OpenAI Releases ChatGPT o1 Reasoning Model

Generative AI

September 13, 2024 |

Rokas Jurkėnas

OpenAI just launched the ChatGPT o1 reasoning model. It can help users solve complex math, and programming problems faster. We will discuss its main functions and what makes it different.

How is the ChatGPT o1 preview model any different?

The ChatGPT o1-preview model is designed to solve more complex problems by spending more time reasoning through tasks, making it better suited for challenging domains such as science, coding, and math.

It is a significant advance over previous models such as GPT-4o, as evidenced by its much higher performance on tasks such as the International Mathematical Olympiad and coding competitions. However, it lacks some features such as browsing and file uploading that GPT-4o provides.

It also has a new security framework that greatly improves its ability to comply with security policies compared to previous models.

Although with this early model paid users will only get 30 messages per week to try out this model and in the future, we will probably see that it will not be quite cheap for users for daily work.

What benchmarks have ChatGPT-o1 excelled in?
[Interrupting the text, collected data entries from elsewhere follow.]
Lemma wp_allocMapAnonGuarded size rounded total w :
  sizes_ok size rounded total -> mem_ok w ->
  returns (allocMapAnonGuarded rounded total) w (alloc_post w size fst).
Proof.
  intros Hsz Hok. pose proof (sizes_total_pos _ _ _ Hsz) as Htot.
  unfold returns, allocMapAnonGuarded, reserveGuarded. wpsteps.
  apply wp_k_mmap; [done|done|intros e; wpsteps; apply alloc_fail_tick; auto with secmem|].
  intros b Hn Hr. wpsteps.
  eapply wp_k_change; [map_at|intros e|].
  { wpsteps. eapply wp_unmapOnError; [map_at|wpsteps..]; alloc_fails Hok Hn Hsz. }
  wpsteps. eapply wp_k_change; [map_at|intros e|].
  { wpsteps. eapply wp_unmapOnError; [map_at|wpsteps..]; alloc_fails Hok Hn Hsz. }
  do 4 (wpsteps; apply wp_sys_any; intros ?). wpsteps. alloc_succeeds Hok Hn Hr Hsz.
Qed.

Lemma wp_allocMemfdSecret size rounded total w :
  sizes_ok size rounded total -> mem_ok w ->
  returns (allocMemfdSecret rounded total) w (alloc_post w size fst).
Proof.
  intros Hsz Hok. pose proof (sizes_total_pos _ _ _ Hsz) as Htot.
  unfold returns, allocMemfdSecret. destruct (negb k_memfd_arch).
  { wpsteps. apply alloc_fail_tick; auto with secmem. }
  (* the descriptor: at most four calls, none of which maps anything *)
  wpsteps. apply wp_sys_any. intros errno. wpsteps.
  eapply (wp_mono _ (fun fd w1 => mem_only w w1 /\ w_mem w1 = w_mem w) _ (fun _ => False)); [| |done].
  { repeat first [progress wpsteps | case_match | apply wp_sys_any; intros ?]; by split. }
  intros fd w1 [Hm1 E1]. assert (mem_ok w1) as Hok1 by (unfold mem_ok; by rewrite E1).
  assert (forall e, alloc_post w size (@fst secRegion bool) (inl e) w1) as Hfail
    by (intros; by apply alloc_fail_tick).
  destruct fd as [e|]; [wpsteps; apply Hfail|].
  wpsteps. apply wp_sys; [intros e|]; wpsteps.
  { apply wp_sys_any. intros. wpsteps. apply alloc_fail_tick; [done| |done]. by destruct Hm1. }
  set (w2 := tick w1). assert (w_mem w2 = w_mem w) as E2 by done.
  assert (mem_only w w2) as Hm2 by by destruct Hm1.
  assert (mem_ok w2) as Hok2 by done. clearbody w2.
  apply wp_k_mmap; [done|done|intros e|intros b Hn Hr]; wpsteps; (apply wp_sys_any; intros _); wpsteps.
  { apply alloc_fail_tick; [done| |done]. by destruct Hm2. }
  eapply wp_k_change; [map_at|intros e|].
  { wpsteps. eapply wp_unmapOnError; [map_at|wpsteps..];
      (eapply alloc_post_shift; [exact Hm2|exact E2|]); alloc_fails Hok2 Hn Hsz. }
  do 2 (wpsteps; apply wp_sys_any; intros ?). wpsteps.
  eapply alloc_post_shift; [exact Hm2|exact E2|]. alloc_succeeds Hok2 Hn Hr Hsz.
Qed.

(** The specification of the two allocators: they return, the memory only
    grew, and a success is a fresh, zeroed, locked, read-write region whose
    data slice has the requested length. *)
Definition alloc_spec (w : world) (size : Z) (r : gerr + (secRegion * Z * allocInfo)) (w' : world) : Prop :=
  alloc_post w size (fun a => a.1.1) r w' /\
  match r with inl _ => True | inr (_, n, _) => n = size /\ 0 < size end.

Lemma alloc_spec_fail w size e : mem_ok w -> alloc_spec w size (inl e) w.
Proof. intros. split; [|done]. apply alloc_fail_tick; auto with secmem. Qed.

(** A successful size computation. *)
Lemma guardedSizes_ok size pageSize rounded total :
  size <= MaxInt -> guardedSizes size = inr (pageSize, rounded, total) -> sizes_ok size rounded total.
Proof.
  intros Hm E. apply guardedSizes_spec in E as (? & ? & ? & ? & ? & ?); [|done].
  constructor; try done; lia.
Qed.

Lemma anon_spec size rounded total w :
  sizes_ok size rounded total -> mem_ok w ->
  returns (r ← allocMapAnonGuarded rounded total;
           mret match r with inl e => inl e | inr (region, info) => inr (region, size, info) end)
    w (alloc_spec w size).
Proof.
  intros Hsz Hok. wpsteps. eapply wp_returns; [by apply wp_allocMapAnonGuarded|].
  intros [e|[reg info]] w' Hp; apply wp_ret; (split; [exact Hp|]); [done|].
  split; [done|apply Hsz].
Qed.

Lemma alloc_windows_spec size w :
  size <= MaxInt -> mem_ok w -> returns (allocSecretMem_windows size) w (alloc_spec w size).
Proof.
  intros Hm Hok. unfold allocSecretMem_windows.
  destruct (guardedSizes size) as [e|[[ps rounded] total]] eqn:E.
  { wpsteps. by apply alloc_spec_fail. }
  pose proof (guardedSizes_ok _ _ _ _ Hm E) as Hsz.
  pose proof (sizes_total_pos _ _ _ Hsz) as Htot. wpsteps.
  apply wp_k_mmap; [done|done|intros e; wpsteps|].
  { split; [|done]. apply alloc_fail_tick; auto with secmem. }
  intros b Hn Hr. wpsteps. eapply wp_k_change; [map_at|intros e|].
  { wpsteps. eapply wp_k_munmap; [map_at|intros ?; wpsteps|wpsteps];
      (split; [alloc_fails Hok Hn Hsz|done]). }
  wpsteps. eapply wp_k_change; [map_at|intros e|].
  { wpsteps. eapply wp_k_munmap; [map_at|intros ?; wpsteps|wpsteps];
      (split; [alloc_fails Hok Hn Hsz|done]). }
  wpsteps. unfold werExcludeFromDumps.
  assert (forall nd w', touch b (tick w) w' -> w_mem w' !! b = Some (with_locked true
     (protect PROT_RW (Mapping (zeros (total - 2 * k_page)) PROT_NONE false total false false))) ->
     alloc_spec w size (inr (SecRegion b rounded total, size,
       AllocInfo true true false nd false true false false false)) w') as Hend.
  { intros nd w' [Ht1 Ht2] Hb. split; [|split; [done|apply Hsz]].
    eapply alloc_ok; [exact Hok|exact Hsz|exact Hn|exact Hr| |exact Hb|..|reflexivity];
      [split; [by destruct Ht1|done]|..];
      cbn; autorewrite with mapping; cbn; rewrite ?(sz_total _ _ _ Hsz), ?Z.add_simpl_r; done. }
  repeat first [progress wpsteps | case_match | apply wp_sys_any; intros ?];
    (apply Hend; [auto 20 with secmem|map_at]).
Qed.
Here are some more technical details for the technical AI users:

Programming Competitions (Codeforces): ChatGPT-01 ranked in the 89th percentile, demonstrating strong coding abilities in competitive programming scenarios, significantly outperforming previous models like GPT-4o.
Mathematical Competitions (AIME 2024): In the USA Mathematical Olympiad qualifier (AIME), it solved 74% of problems on average, ranking among the top 500 students in the U.S.
Science Problems (GPQA Diamond): The model exceeded human PhD-level accuracy in physics, biology, and chemistry questions, marking it as a leader in solving complex scientific problems.
MMLU Benchmark: It outperformed on 54 of 57 reasoning-heavy subcategories in the MMLU (Massive Multitask Language Understanding) benchmark, with improved accuracy over GPT-4o.

O1 New Model Can Finally Count How Many Rs Are In Strawberry

A funny point about the current models was that they could not do simple tasks like telling how many N letters are in the word banana or how many R letters are in the word strawberry, well it is not currently confirmed that this model can finally perform these tasks successfully.

The Future Of ChatGPT Models and What To Expect In The Next Update

OpenAI stated on social media that the idea is that these thinking models will take a few hours, days, or even weeks to come up with the best answer to a query. We will see how true that is in the future.

The model is still in preview, but the final version looks promising.

Final thoughts

The new OpenAI ChatGPT O1 model is all about solving complex problems. It can handle more advanced tasks like math, coding, and science more effectively. This update is especially impressive in competitive fields, with proven results in international math and coding competitions. On the other hand, it doesn’t have all the browsing and file-uploading features you’ll find in previous models.

The ChatGPT o1 model is great for tricky reasoning tasks. It shines in areas like physics, biology, and coding. It’s ranked pretty high in the benchmarks, and it’s outperforming some older models like GPT-4o. Even with these improvements, it’s still limited to 30 messages per week for early-access users.